* **TASK DETAILS**
Of the material below, the lines to be retyped are those from the line containing "#[export] Instance later_preorder" through the line containing "exists g2. split_and!;", inclusive; reproduce them exactly.

* **MATERIAL SUPPLIED**

# # # #

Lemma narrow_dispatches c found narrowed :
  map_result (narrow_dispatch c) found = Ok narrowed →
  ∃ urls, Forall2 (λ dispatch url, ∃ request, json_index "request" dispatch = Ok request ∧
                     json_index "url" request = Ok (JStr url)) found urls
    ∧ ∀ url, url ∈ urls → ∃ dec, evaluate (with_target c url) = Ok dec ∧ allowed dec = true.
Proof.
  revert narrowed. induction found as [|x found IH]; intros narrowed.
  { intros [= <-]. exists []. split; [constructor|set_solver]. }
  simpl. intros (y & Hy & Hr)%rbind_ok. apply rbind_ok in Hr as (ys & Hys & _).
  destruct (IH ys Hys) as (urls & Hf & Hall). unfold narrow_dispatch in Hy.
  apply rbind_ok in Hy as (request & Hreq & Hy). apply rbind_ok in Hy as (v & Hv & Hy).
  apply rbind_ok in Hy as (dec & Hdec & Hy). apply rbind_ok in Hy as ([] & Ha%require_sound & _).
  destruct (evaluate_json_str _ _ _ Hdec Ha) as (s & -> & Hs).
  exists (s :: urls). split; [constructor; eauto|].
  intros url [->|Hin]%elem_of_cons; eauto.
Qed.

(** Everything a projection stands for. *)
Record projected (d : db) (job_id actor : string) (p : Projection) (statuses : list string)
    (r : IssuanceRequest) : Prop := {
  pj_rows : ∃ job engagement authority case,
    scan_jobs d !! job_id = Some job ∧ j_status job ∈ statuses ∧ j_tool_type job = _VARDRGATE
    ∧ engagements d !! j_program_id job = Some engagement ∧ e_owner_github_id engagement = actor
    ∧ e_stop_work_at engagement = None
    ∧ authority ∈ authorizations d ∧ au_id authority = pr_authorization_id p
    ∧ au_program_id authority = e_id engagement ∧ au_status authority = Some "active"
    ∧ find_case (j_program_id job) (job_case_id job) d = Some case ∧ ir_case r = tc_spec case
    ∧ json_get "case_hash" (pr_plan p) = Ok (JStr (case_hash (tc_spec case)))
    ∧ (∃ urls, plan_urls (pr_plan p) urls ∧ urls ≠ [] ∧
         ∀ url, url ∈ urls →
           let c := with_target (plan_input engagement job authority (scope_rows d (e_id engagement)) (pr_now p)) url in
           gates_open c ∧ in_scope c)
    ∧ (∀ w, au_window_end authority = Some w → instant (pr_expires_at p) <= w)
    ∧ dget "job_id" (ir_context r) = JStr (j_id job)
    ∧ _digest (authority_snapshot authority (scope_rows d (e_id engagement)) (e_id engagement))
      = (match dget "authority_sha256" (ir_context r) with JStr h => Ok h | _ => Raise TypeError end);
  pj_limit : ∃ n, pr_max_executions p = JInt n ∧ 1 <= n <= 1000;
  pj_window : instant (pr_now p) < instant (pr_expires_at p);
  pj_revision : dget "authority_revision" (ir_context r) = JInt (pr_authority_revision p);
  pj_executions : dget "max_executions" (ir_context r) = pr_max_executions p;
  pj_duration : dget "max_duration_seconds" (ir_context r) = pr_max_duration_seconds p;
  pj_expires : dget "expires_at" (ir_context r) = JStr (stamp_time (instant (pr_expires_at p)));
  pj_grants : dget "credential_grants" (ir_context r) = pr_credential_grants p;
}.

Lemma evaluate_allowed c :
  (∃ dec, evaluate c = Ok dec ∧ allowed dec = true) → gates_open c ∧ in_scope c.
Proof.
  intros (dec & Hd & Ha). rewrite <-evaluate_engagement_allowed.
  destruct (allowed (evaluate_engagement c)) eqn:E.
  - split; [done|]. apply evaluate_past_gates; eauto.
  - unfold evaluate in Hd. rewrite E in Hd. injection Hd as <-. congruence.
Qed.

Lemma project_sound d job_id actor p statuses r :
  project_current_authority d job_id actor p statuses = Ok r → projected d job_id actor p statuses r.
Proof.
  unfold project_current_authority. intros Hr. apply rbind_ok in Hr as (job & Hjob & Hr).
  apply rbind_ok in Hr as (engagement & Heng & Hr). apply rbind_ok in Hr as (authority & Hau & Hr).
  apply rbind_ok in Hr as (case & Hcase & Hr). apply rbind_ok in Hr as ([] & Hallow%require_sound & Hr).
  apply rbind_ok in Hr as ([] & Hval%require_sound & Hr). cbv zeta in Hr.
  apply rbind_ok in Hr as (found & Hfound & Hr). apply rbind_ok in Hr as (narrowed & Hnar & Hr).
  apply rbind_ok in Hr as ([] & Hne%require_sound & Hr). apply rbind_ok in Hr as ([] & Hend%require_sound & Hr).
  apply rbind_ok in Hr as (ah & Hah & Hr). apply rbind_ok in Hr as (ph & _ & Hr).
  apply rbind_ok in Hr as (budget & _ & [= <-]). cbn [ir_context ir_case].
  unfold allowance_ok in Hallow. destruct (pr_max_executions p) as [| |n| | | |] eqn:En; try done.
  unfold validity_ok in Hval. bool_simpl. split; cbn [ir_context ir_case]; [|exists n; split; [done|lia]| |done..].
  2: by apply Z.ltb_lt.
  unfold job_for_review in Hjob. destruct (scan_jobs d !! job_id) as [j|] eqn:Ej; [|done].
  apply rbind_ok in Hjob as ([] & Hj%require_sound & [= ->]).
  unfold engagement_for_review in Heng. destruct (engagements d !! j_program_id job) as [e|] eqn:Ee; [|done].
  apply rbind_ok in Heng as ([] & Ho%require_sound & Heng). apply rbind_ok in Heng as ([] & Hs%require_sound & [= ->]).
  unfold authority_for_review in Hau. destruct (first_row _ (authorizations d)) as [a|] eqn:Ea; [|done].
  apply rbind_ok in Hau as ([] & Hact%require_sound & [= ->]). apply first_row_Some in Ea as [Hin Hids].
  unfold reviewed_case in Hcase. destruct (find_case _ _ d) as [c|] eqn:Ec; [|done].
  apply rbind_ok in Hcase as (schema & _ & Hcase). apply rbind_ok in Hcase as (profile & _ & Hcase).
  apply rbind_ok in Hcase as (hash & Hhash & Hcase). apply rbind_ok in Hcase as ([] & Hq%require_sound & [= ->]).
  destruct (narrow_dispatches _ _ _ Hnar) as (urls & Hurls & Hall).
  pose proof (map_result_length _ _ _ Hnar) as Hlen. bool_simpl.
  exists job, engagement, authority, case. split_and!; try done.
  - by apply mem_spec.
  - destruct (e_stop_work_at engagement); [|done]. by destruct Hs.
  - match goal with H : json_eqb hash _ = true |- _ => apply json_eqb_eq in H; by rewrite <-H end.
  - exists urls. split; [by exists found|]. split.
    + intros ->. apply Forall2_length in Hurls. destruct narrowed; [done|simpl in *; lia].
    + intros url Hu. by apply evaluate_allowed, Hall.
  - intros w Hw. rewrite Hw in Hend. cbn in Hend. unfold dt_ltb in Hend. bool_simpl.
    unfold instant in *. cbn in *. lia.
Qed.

# # # #

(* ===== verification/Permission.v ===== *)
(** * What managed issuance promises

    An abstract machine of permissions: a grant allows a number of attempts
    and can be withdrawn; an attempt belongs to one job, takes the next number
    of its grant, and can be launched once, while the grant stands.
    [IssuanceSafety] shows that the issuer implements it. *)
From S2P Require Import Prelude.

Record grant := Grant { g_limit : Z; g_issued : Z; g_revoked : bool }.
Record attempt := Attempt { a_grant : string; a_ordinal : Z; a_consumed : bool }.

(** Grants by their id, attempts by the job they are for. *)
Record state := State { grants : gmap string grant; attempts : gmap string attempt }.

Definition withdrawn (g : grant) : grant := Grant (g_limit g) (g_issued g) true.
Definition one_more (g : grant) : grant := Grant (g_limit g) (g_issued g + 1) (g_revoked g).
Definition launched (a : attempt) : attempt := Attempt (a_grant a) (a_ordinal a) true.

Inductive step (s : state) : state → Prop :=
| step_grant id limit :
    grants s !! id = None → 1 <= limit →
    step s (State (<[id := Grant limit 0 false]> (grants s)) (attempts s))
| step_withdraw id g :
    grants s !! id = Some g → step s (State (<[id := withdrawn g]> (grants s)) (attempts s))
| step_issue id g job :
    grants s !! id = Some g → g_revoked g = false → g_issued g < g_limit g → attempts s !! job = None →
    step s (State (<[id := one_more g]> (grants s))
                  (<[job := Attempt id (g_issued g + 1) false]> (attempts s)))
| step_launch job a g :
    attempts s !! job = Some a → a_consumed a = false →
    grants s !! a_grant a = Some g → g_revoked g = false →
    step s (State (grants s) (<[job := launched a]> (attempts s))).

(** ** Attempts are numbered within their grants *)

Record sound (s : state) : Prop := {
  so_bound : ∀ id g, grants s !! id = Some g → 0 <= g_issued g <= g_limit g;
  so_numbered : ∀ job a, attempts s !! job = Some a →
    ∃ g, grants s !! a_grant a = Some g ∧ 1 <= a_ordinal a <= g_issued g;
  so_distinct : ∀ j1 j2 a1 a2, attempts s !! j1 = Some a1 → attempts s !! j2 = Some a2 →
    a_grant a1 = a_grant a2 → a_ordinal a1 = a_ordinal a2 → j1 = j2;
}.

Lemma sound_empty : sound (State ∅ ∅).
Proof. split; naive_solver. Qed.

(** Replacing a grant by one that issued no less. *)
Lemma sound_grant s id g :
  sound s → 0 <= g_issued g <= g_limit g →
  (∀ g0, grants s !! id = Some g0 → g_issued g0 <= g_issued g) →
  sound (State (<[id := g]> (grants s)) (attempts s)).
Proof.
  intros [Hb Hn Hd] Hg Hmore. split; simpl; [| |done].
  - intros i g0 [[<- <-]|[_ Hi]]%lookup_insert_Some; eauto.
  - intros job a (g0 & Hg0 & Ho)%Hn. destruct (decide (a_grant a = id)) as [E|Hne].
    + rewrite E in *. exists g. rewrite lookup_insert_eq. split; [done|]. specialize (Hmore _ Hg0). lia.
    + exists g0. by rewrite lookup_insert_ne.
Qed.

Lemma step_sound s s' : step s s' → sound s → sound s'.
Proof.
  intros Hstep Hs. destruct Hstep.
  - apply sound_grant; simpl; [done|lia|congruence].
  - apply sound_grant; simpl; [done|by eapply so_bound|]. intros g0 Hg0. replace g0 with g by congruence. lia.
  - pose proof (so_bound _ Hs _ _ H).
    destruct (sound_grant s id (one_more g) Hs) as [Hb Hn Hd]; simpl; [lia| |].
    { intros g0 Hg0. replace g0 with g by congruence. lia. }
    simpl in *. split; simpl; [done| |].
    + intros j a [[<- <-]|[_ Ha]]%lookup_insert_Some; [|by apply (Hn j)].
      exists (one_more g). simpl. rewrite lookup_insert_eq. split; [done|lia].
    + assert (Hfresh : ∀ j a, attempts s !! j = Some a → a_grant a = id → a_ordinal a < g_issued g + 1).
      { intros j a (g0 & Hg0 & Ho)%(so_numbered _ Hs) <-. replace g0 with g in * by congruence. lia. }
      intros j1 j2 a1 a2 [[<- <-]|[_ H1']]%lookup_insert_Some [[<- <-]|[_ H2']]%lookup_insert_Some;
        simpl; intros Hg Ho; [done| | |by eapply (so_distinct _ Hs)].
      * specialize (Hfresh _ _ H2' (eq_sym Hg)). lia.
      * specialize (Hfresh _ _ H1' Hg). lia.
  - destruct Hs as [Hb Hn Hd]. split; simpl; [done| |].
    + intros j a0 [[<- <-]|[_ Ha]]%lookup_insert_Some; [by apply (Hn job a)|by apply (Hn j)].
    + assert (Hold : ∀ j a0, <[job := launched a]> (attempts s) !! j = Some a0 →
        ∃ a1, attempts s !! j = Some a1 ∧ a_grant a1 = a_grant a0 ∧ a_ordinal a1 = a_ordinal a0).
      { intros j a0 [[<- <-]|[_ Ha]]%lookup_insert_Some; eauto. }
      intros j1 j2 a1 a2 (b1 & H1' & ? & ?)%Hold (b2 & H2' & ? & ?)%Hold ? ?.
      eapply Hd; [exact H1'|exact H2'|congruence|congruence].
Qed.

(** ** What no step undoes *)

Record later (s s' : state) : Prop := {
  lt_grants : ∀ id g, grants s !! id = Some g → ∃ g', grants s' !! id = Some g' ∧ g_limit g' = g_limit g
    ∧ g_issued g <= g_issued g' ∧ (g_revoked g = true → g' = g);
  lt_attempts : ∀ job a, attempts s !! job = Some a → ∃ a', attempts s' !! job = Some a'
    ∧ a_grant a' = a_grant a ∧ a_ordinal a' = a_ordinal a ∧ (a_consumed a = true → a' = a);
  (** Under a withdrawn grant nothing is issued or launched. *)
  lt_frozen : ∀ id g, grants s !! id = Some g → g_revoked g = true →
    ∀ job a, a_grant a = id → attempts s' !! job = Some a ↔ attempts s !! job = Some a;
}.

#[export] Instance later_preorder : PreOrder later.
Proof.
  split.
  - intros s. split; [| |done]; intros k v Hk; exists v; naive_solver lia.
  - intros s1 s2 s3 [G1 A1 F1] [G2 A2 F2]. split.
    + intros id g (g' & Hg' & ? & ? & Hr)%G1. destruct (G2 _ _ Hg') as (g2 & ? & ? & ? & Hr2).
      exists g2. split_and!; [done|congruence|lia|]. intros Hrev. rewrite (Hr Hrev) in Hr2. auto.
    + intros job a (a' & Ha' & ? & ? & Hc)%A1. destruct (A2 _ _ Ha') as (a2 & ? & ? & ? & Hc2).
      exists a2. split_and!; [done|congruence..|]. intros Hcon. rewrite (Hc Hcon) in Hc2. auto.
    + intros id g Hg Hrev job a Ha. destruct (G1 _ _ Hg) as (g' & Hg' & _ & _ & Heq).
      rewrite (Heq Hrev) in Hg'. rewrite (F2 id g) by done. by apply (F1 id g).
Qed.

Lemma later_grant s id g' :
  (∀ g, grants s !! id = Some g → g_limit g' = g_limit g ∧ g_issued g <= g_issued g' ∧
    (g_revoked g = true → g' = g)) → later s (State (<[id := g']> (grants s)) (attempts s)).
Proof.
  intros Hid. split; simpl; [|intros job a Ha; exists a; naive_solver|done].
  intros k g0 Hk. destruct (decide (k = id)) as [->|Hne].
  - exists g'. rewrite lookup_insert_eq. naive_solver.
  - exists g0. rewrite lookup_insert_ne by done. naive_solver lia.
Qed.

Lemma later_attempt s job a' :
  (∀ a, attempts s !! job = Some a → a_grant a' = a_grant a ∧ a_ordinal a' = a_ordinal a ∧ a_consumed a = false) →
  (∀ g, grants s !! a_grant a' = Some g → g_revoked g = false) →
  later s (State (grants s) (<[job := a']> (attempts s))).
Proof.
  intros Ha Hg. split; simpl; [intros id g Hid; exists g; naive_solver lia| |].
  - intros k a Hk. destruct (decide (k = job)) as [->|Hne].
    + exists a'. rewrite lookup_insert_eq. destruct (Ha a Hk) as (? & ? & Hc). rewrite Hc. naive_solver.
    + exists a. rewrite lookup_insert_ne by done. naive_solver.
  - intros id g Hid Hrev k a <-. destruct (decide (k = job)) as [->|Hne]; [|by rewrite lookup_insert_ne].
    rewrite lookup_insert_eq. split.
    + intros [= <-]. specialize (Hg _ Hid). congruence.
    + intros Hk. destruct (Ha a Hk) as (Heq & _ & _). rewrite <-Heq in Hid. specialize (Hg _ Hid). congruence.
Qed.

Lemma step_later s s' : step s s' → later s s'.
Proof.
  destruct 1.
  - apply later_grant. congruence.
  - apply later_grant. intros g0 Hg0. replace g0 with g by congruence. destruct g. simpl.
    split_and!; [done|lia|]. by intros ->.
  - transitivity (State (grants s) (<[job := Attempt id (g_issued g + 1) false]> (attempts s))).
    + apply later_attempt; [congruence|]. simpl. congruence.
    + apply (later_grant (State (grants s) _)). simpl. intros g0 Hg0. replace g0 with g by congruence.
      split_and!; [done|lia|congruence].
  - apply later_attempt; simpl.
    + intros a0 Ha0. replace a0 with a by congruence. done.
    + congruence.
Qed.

# # # #

* **RESPONSE**
#[export] Instance later_preorder : PreOrder later.
Proof.
  split.
  - intros s. split; [| |done]; intros k v Hk; exists v; naive_solver lia.
  - intros s1 s2 s3 [G1 A1 F1] [G2 A2 F2]. split.
    + intros id g (g' & Hg' & ? & ? & Hr)%G1. destruct (G2 _ _ Hg') as (g2 & ? & ? & ? & Hr2).
      exists g2. split_and!; [done|congruence|lia|]. intros Hrev. rewrite (Hr Hrev) in Hr2. auto.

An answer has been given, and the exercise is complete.